PROMPT:
Write out exactly the lines from the start of the entries through the one that contains "calls (world s') = (calls (world s) ++ new)%list", including both.

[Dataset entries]
--- START ---
(** The kinds of the requests of a run, in the order of the pipeline: the
    login, [a] dictionary lookups, [k] booking requests, [b] block details,
    [c] catalog requests, [m] media-plan listings and [t] attachments. *)
Definition requestKinds (a k b c m t : nat) : list RequestKind :=
  (KLogin :: repeat KLookup a ++ repeat KBooking k ++ repeat KBlockDetail b
   ++ repeat KCommercials c ++ repeat KMediaplans m ++ repeat KAttach t)%list.

(** Between [s] and [s'] requests of the given kinds were issued, in this
    order, and the history before them is kept. *)
Definition Issued (s s' : State) (kinds : list RequestKind) : Prop :=
  exists new,
    calls (world s') = (calls (world s) ++ new)%list /\ map kindOf new = kinds.

(** What the loop of the trigger's [findCommercialForPlacement] keeps true of
    its two local variables: they are both unset, or hold a media plan of the
    listing that has a first commercial, together with a block. *)
Definition selection (mediaplans : list Mediaplan.t)
  (vars : option Block.t * option Mediaplan.t) : Prop :=
  match snd vars with
  | Some mp =>
      In mp mediaplans
      /\ IntegrationService.firstCommercial (Some mp) <> None
      /\ fst vars <> None
  | None => fst vars = None
  end.

(** From [s] to [s'] the cache only grew, and only at ids the campaign and
    its creatives refer to. *)
Definition Grown (campaign : Campaign.t) (creatives : list Creative.t) (s s' : State)
  : Prop :=
  (forall key l v, cache_get key l s = Some v -> cache_get key l s' = Some v)
  /\ (forall key, table_exists key s -> table_exists key s')
  /\ (forall t l, ~ In l (referenced campaign creatives t) ->
                  cache_get (entityKey t) l s' = cache_get (entityKey t) l s).

(** The detail requests over [slots], started in [s], stopped at the first
    slot the platform refused, with [e]: the slots before it were asked
    about, in order, the refused one was asked about last, and the ones after
    it were not. *)
Definition StoppedAt (omlClient : OpenMediaLogicClient) (slots : list BlockWithGrps.t)
  (s : State) (e : Error) (s' : State) : Prop :=
  exists asked slot rest,
    slots = (asked ++ slot :: rest)%list
    /\ getBlockById omlClient (calls (world s) ++ slotCalls asked)%list
         (BlockWithGrps.block_id slot) = inl e
    /\ calls (world s') = (calls (world s) ++ slotCalls (asked ++ [slot]))%list.

(** The sample platform, except that it refuses the details of the block
    965746, the second slot of the sample grid. *)
Definition refusingDetail : OpenMediaLogicClient :=
  {| login := login Sample.omlClient;
     getAdvertisers := getAdvertisers Sample.omlClient;
     getBrands := getBrands Sample.omlClient;
     getChannels := getChannels Sample.omlClient;
     getTargetAudiences := getTargetAudiences Sample.omlClient;
     getChannelBooking := getChannelBooking Sample.omlClient;
     getBlockById := fun history id =>
       if strict_eq id 965746 then inl (mkError "404 Not Found")
       else getBlockById Sample.omlClient history id;
     getCommercials := getCommercials Sample.omlClient;
     getMediaplans := getMediaplans Sample.omlClient;
     addSpotToBlock := addSpotToBlock Sample.omlClient;
     getToken := getToken Sample.omlClient |}.

(** * Properties *)

Import IntegrationService.

Unset Implicit Arguments.

(** ** Running the monad *)

Lemma bind_ok {A B : Type} {c : M A} (k : A -> M B) {s s' : State} {a : A} :
  c s = (inr a, s') -> bind c k s = k a s'.
Proof. intros H. unfold bind. rewrite H. reflexivity. Qed.

Lemma bind_err {A B : Type} {c : M A} (k : A -> M B) {s s' : State} {e : Error} :
  c s = (inl e, s') -> bind c k s = (inl e, s').
Proof. intros H. unfold bind. rewrite H. reflexivity. Qed.

Lemma try_ok {A : Type} {c : M A} (h : Error -> M A) {s s' : State} {a : A} :
  c s = (inr a, s') -> try_catch c h s = (inr a, s').
Proof. intros H. unfold try_catch. rewrite H. reflexivity. Qed.

Lemma try_err {A : Type} {c : M A} (h : Error -> M A) {s s' : State} {e : Error} :
  c s = (inl e, s') -> try_catch c h s = h e s'.
Proof. intros H. unfold try_catch. rewrite H. reflexivity. Qed.

(** With the console callback, [logProgress] prints one line and returns. *)
Lemma logProgress_console now config step progress message s :
  progressCallback config = Some consoleProgress ->
  logProgress now config step progress message s
  = (inr tt, logged now step progress message s).
Proof. intros H. unfold logProgress, bind, toISOString. rewrite H. reflexivity. Qed.

(** Under the configuration of [EnvConfig] the progress callback is the
    console callback and cannot throw, so [logProgress] always returns. *)
Lemma logProgress_env now processEnv step progress message s :
  logProgress now (EnvConfig.getOmlConfig processEnv) step progress message s
  = (inr tt, logged now step progress message s).
Proof. now apply logProgress_console. Qed.

Ltac log_step := rewrite (bind_ok _ (logProgress_env _ _ _ _ _ _)).
Ltac ok_step H := rewrite (bind_ok _ H).
Ltac err_step H := rewrite (bind_err _ H).

(** ** The JavaScript [Map] *)

Section JsMapFacts.
Context {K V : Type} (eqb : K -> K -> bool).
Hypothesis eqb_eq : forall a b, eqb a b = true <-> a = b.

Lemma eqb_same (k : K) : eqb k k = true.
Proof. now apply eqb_eq. Qed.

Lemma eqb_other (a b : K) : a <> b -> eqb a b = false.
Proof.
  intros H. destruct (eqb a b) eqn:E; [| reflexivity].
  apply eqb_eq in E. contradiction.
Qed.

Lemma get_set_same (m : JsMap.t K V) (k : K) (v : V) :
  JsMap.get eqb (JsMap.set eqb m k v) k = Some v.
Proof.
  induction m as [| [k' v'] rest IH]; simpl.
  - now rewrite eqb_same.
  - destruct (eqb k' k) eqn:E; simpl; rewrite E; [reflexivity | exact IH].
Qed.

Lemma get_set_other (m : JsMap.t K V) (k k' : K) (v : V) :
  k <> k' -> JsMap.get eqb (JsMap.set eqb m k v) k' = JsMap.get eqb m k'.
Proof.
  intros N. induction m as [| [k0 v0] rest IH]; simpl.
  - now rewrite (eqb_other _ _ N).
  - destruct (eqb k0 k) eqn:E; simpl.
    + apply eqb_eq in E. subst k0. now rewrite (eqb_other _ _ N).
    + now rewrite IH.
Qed.

Lemma get_In (m : JsMap.t K V) (k : K) (v : V) :
  JsMap.get eqb m k = Some v -> In (k, v) (JsMap.entries m).
Proof.
  induction m as [| [k' v'] rest IH]; simpl; [discriminate |].
  destruct (eqb k' k) eqn:E.
  - intros [= ->]. apply eqb_eq in E. subst. now left.
  - intros H. right. now apply IH.
Qed.

Lemma In_get (m : JsMap.t K V) (k : K) (v : V) :
  NoDup (JsMap.keys m) -> In (k, v) (JsMap.entries m) -> JsMap.get eqb m k = Some v.
Proof.
  induction m as [| [k' v'] rest IH]; simpl; [intros _ [] |].
  intros D [[= -> ->] | H].
  - now rewrite eqb_same.
  - inversion D as [| ? ? N D']; subst.
    destruct (eqb k' k) eqn:E.
    + apply eqb_eq in E. subst k'. exfalso. apply N.
      change k with (fst (k, v)). now apply in_map.
    + now apply IH.
Qed.

Lemma keys_set (m : JsMap.t K V) (k : K) (v : V) :
  JsMap.keys (JsMap.set eqb m k v)
  = if JsMap.has eqb m k then JsMap.keys m else (JsMap.keys m ++ [k])%list.
Proof.
  unfold JsMap.has. induction m as [| [k' v'] rest IH]; simpl; [reflexivity |].
  destruct (eqb k' k) eqn:E; simpl; [reflexivity |].
  rewrite IH. now destruct (JsMap.get eqb rest k).
Qed.

Lemma has_false_not_key (m : JsMap.t K V) (k : K) :
  JsMap.has eqb m k = false -> ~ In k (JsMap.keys m).
Proof.
  unfold JsMap.has. induction m as [| [k' v'] rest IH]; simpl; [tauto |].
  destruct (eqb k' k) eqn:E; [discriminate |].
  intros H [-> | I]; [now rewrite eqb_same in E | now apply IH].
Qed.

(** [set] keeps the keys of a [Map] unique. *)
Lemma set_NoDup (m : JsMap.t K V) (k : K) (v : V) :
  NoDup (JsMap.keys m) -> NoDup (JsMap.keys (JsMap.set eqb m k v)).
Proof.
  intros D. rewrite keys_set. destruct (JsMap.has eqb m k) eqn:E; [exact D |].
  apply NoDup_app; [exact D | repeat constructor; intros [] |].
  intros x Hx [<- | []]. revert Hx. now apply has_false_not_key.
Qed.

End JsMapFacts.

Lemma Z_eqb_eq (a b : Z) : Z.eqb a b = true <-> a = b.
Proof. apply Z.eqb_eq. Qed.

Lemma string_eqb_eq (a b : string) : String.eqb a b = true <-> a = b.
Proof. apply String.eqb_eq. Qed.

(** ** The identifier cache *)

Lemma cache_has_get key lbxId s :
  cache_has key lbxId s = match cache_get key lbxId s with Some _ => true | None => false end.
Proof.
  unfold cache_has, cache_get, JsMap.has.
  now destruct (JsMap.get String.eqb (mappingCache s) key).
Qed.

Lemma cache_set_returns key lbxId omlId s :
  exists s',
    cache_set key lbxId omlId s = (inr tt, s')
    /\ world s' = world s
    /\ progressLog s' = progressLog s
    /\ (forall key', table_exists key' s -> table_exists key' s')
    /\ (forall key' l, key' <> key \/ l <> lbxId -> cache_get key' l s' = cache_get key' l s)
    /\ (table_exists key s -> cache_get key lbxId s' = Some omlId).
Proof.
  unfold cache_set, table_exists, cache_get.
  destruct (JsMap.get String.eqb (mappingCache s) key) as [mapping |] eqn:G.
  - eexists. split; [reflexivity |]. simpl. repeat split.
    + intros key' E. destruct (String.eqb_spec key key') as [<- | N].
      * now rewrite (get_set_same _ string_eqb_eq).
      * now rewrite (get_set_other _ string_eqb_eq _ _ _ _ N).
    + intros key' l [N | N].
      * rewrite (get_set_other _ string_eqb_eq); [reflexivity | congruence].
      * destruct (String.eqb_spec key key') as [<- | N'].
        -- rewrite (get_set_same _ string_eqb_eq), G.
           rewrite (get_set_other _ Z_eqb_eq); [reflexivity | congruence].
        -- now rewrite (get_set_other _ string_eqb_eq _ _ _ _ N').
    + intros _. rewrite (get_set_same _ string_eqb_eq).
      apply (get_set_same _ Z_eqb_eq).
  - exists s. repeat split; try tauto.
Qed.

(** ** The dictionary loops *)

Section SyncLoop.
Variable key : string.
Variable fetchLightbox : Z -> M LightboxData.
Variable call : Call.
Variable list_remote : list Call -> Error + list Entity.t.
Variable notFound : string -> string.
Hypothesis fetch_pure : forall id s, exists data, fetchLightbox id s = (inr data, s).


(** One iteration: a mapped id is skipped without a request; an unmapped id
    costs one request and, when the loop goes on, is mapped afterwards. *)
Lemma syncOne_cases lbxId s :
  (cache_has key lbxId s = true
   /\ syncOne key fetchLightbox call list_remote notFound lbxId s = (inr tt, s))
  \/ (cache_has key lbxId s = false
      /\ exists r s',
           syncOne key fetchLightbox call list_remote notFound lbxId s = (r, s')
           /\ calls (world s') = (calls (world s) ++ [call])%list
           /\ console (world s') = console (world s)
           /\ ticks (world s') = ticks (world s)
           /\ progressLog s' = progressLog s
           /\ (forall key', table_exists key' s -> table_exists key' s')
           /\ (forall key' l, key' <> key \/ l <> lbxId ->
                 cache_get key' l s' = cache_get key' l s)
           /\ (r = inr tt -> table_exists key s -> cache_has key lbxId s' = true)).
Proof.
  unfold syncOne. destruct (cache_has key lbxId s) eqn:E.
  - left. now split.
  - right. split; [reflexivity |].
    destruct (fetch_pure lbxId s) as [data F]. rewrite (bind_ok _ F).
    unfold bind, request.
    destruct (list_remote (calls (world s))) as [e | [| first rest]].
    + eexists _, _. split; [reflexivity |]. simpl. repeat split; try tauto. discriminate.
    + eexists _, _. split; [reflexivity |]. simpl. repeat split; try tauto. discriminate.
    + match goal with |- context [cache_set key lbxId ?v ?st] =>
        destruct (cache_set_returns key lbxId v st)
          as (s' & C & W & P & T & O & G)
      end.
      exists (inr tt), s'. rewrite C, W, P. simpl. repeat split.
      * intros key' H. now apply T.
      * intros key' l H. now rewrite (O key' l H).
      * intros _ H. rewrite cache_has_get, G; [reflexivity | exact H].
Qed.

Lemma unmapped_ext s1 s2 seen1 seen2 ids :
  (forall y, cache_has key y s1 || existsb (Z.eqb y) seen1
             = cache_has key y s2 || existsb (Z.eqb y) seen2) ->
  unmapped key s1 seen1 ids = unmapped key s2 seen2 ids.
Proof.
  revert seen1 seen2. induction ids as [| x rest IH]; intros seen1 seen2 H; simpl.
  - reflexivity.
  - rewrite (H x). destruct (cache_has key x s2 || existsb (Z.eqb x) seen2).
    + now apply IH.
    + f_equal. apply IH. intros y. simpl. rewrite !orb_assoc.
      rewrite (orb_comm (cache_has key y s1)), (orb_comm (cache_has key y s2)).
      rewrite <- !orb_assoc. now rewrite (H y).
Qed.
--- END ---
EXERCISE RESPONSE:
(** The kinds of the requests of a run, in the order of the pipeline: the
    login, [a] dictionary lookups, [k] booking requests, [b] block details,
    [c] catalog requests, [m] media-plan listings and [t] attachments. *)
Definition requestKinds (a k b c m t : nat) : list RequestKind :=
  (KLogin :: repeat KLookup a ++ repeat KBooking k ++ repeat KBlockDetail b
   ++ repeat KCommercials c ++ repeat KMediaplans m ++ repeat KAttach t)%list.

(** Between [s] and [s'] requests of the given kinds were issued, in this
    order, and the history before them is kept. *)
Definition Issued (s s' : State) (kinds : list RequestKind) : Prop :=
  exists new,
    calls (world s') = (calls (world s) ++ new)%list /\ map kindOf new = kinds.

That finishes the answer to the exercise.